By that measure alone (other measures are available) Macron’s presidency has been an extraordinary success for which the French people give him no credit.

Unemployment was one of the noisiest issues in French politics in the four decades up to 2020. Now France has changed the question.

Only 12 percent of people tell pollsters that unemployment is their greatest concern. The pressing issues for the French people are; the cost of living, insecurity and health. (Immigration comes relatively low down the list despite the permanent nervous breakdown on the subject on the Right and Far Right).

Here is the first explanation for the curious absence of national rejoicing. Emmanuel Macron gets no credit for “solving” the unemployment problem because it is no longer a problem.    

If pressed on the subject, his critics and enemies downplay, or pour scorn, on his success.

 “Unemployment is falling throughout Europe”.

(True but France has not always followed a positive EU  pattern in the past.)

“They are all Uber-jobs or McJobs, precarious, part-time or poorly paid.”

(Untrue. According to the latest statistics from INSEE, France’s official statistics office, the number of permanent contracts has increased by 20 percent in the last three years. The number of full-time workers is the highest since records began in 1975.)

“Unemployment is falling for demographic reasons as the population ages.”

(Marginally true at best. The size of the active population in France is still growing, although its rate of increase has slowed.)

France is now actually creating jobs at a rate higher than its modest economic growth explains. There are also many tens of thousands of empty posts unfilled.

Why?

It used to be very expensive to hire people in France and very difficult to fire them. That has changed over the last decade, although the cost of labour (wages plus pay-roll taxes to fund social policies) is still higher in France than it is in Germany and all EU countries outside Scandinavia).

President Nicolas Sarkozy began to reduce payroll taxes in 2007-12. President Hollande, with Macron as his economy minister, continued the process in 2012-6.

He also began to make hiring and firing less complicated. He was detested for it by some in his own Socialist party and the wider Left.

Macron has accelerated the changes in the last six years, with changes in pay-roll and business taxes that are criticised by businesses as vastly complicated and by the Left as “a giant present to the bosses”. He has also simplified/reduced job protections and stiffened the rules for claiming unemployment pay.

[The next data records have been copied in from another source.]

(** [git_clone_safe], every branch written out. *)
Lemma git_clone_safe_run (url : str) (target_dir : PurePath.t)
    (branch : option str) (depth timeout : Z) (w : World) :
  git_clone_safe os url target_dir branch depth timeout w =
  match validate_url url (Some [lit "https"; lit "git"]) with
  | Raise e => (w, [], Raise e)
  | Ok u =>
      match clone_branch_args branch with
      | Raise e => (w, [], Raise e)
      | Ok bargs =>
          if fs_exists (os_fs os w) target_dir then
            (w, [], Raise (ValueError
                             (TargetDirectoryExists
                                (PurePath.to_str target_dir))))
          else
            match snd (os_mkdir os w (PurePath.parent target_dir)) with
            | Some e =>
                (fst (os_mkdir os w (PurePath.parent target_dir)), [],
                 Raise (OSError e))
            | None =>
                let run :=
                  execute_command_safe os
                    (clone_command bargs depth u target_dir)
                    None timeout true None true
                    (fst (os_mkdir os w (PurePath.parent target_dir))) in
                match snd run with
                | Ok _ =>
                    (fst (fst run),
                     Log INFO (CloningRepository u) :: snd (fst run)
                     ++ [Log INFO (ClonedTo (PurePath.to_str target_dir))],
                     Ok tt)
                | Raise e =>
                    (fst (fst run),
                     Log INFO (CloningRepository u) :: snd (fst run),
                     Raise e)
                end
            end
      end
  end.
Proof.
  unfold git_clone_safe, clone_branch_args, clone_command, bind, lift, reads,
    raise, ret, mkdir_parents, log.
  destruct (validate_url url (Some [lit "https"; lit "git"])) as [u|e];
    [|reflexivity].
  assert (G' : forall b b', validate_branch_name b = Ok b' ->
                            given (Some b') = true).
  { intros b b' V. unfold given.
    rewrite (validate_branch_name_nonempty _ _ V). reflexivity. }
  destruct branch as [b|];
    [destruct (given (Some b)) eqn:G;
     [destruct (validate_branch_name b) as [b'|e] eqn:V; [|reflexivity]|]|].
  all: cbv beta iota zeta; rewrite ?G, ?(G' _ _ V).
  all: destruct (fs_exists (os_fs os w) target_dir); [reflexivity|].
  all: destruct (os_mkdir os w (PurePath.parent target_dir)) as [w1 [e|]];
    [reflexivity|].
  all: cbn [fst snd]; cbv beta iota zeta.
  all: match goal with
       | |- context [execute_command_safe _ ?c _ _ _ _ _ ?w0] =>
           destruct (execute_command_safe os c None timeout true None true w0)
             as [[w6 t6] [cp|e]]
       end.
  all: cbn [fst snd app]; rewrite ?app_nil_r; reflexivity.
Qed.

Lemma execute_checked_ok (command : list str) (cwd : option PurePath.t)
    (timeout : Z) (env : option (list (str * str))) (capture_output : bool)
    (w : World) :
  command <> [] ->
  (exists cp, snd (execute_command_safe os command cwd timeout true env
                     capture_output w) = Ok cp)
  <-> exists out err,
        snd (os_spawn os w
               {| argv := command; cwd := cwd;
                  capture_output := capture_output; text := true;
                  timeout := timeout; check := true; shell := false;
                  env := env |}) = Exited 0 out err.
Proof.
  destruct command as [|c cs]; [intros H; elim H; reflexivity|intros _].
  unfold execute_command_safe, bind, spawn, log, raise, ret.
  destruct (os_spawn os w _) as [w1 o]. simpl.
  destruct o as [rc out err| |x]; simpl.
  - destruct (rc =? 0)%Z eqn:R; simpl.
    + apply Z.eqb_eq in R. subst. split; eauto.
    + apply Z.eqb_neq in R. split.
      * intros [cp X]; discriminate X.
      * intros [out' [err' X]]. injection X as -> _ _. elim R; reflexivity.
  - split; [intros [cp X]; discriminate X|intros [? [? X]]; discriminate X].
  - split; [intros [cp X]; discriminate X|intros [? [? X]]; discriminate X].
Qed.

Permanent contracts are no longer quite so unbreakable; as a result employers are more likely to sign them.

Does all that explain the fall in the number of unemployed? The Left and the unions say that the tax-breaks have mostly gone into the pockets of “les patrons” – as if paying a huge levy on jobs was somehow normal. The right and far right prefer to talk about immigration and crime – not the modest shift away from high taxes on employment and enterprise which they theoretically support.

All the credit for the fall in unemployment should perhaps not go to Macron. The fact that he is given no credit is perverse.

A problem solved is no longer a problem. No French president is ever popular while in office.

But there is something about Macron which the French particularly love to hate.

Recent insults include: he is a “contemptuous, little technocrat”. His “feet are permanently off the ground”.

Some of this exaggerated Macron-bashing can perhaps be explained by traits in Macron’s character.

The dominant tribes of Left and Right in France have splintered and moved further to the Left and the Right. Macron played his part in encouraging that process; he is now detested from both sides.

He has no natural media constituency of the kind that somewhat protected Sarkozy or Hollande in their darkest days.

About 30 percent of the country (centrist, pro-European, disproportionately old) sticks with Macron. The rest wallows in a near-hysterical hatred of the man who has presided over the solution of the country’s most tenacious problem of the last four decades.

That may something about Macron; it says more about France.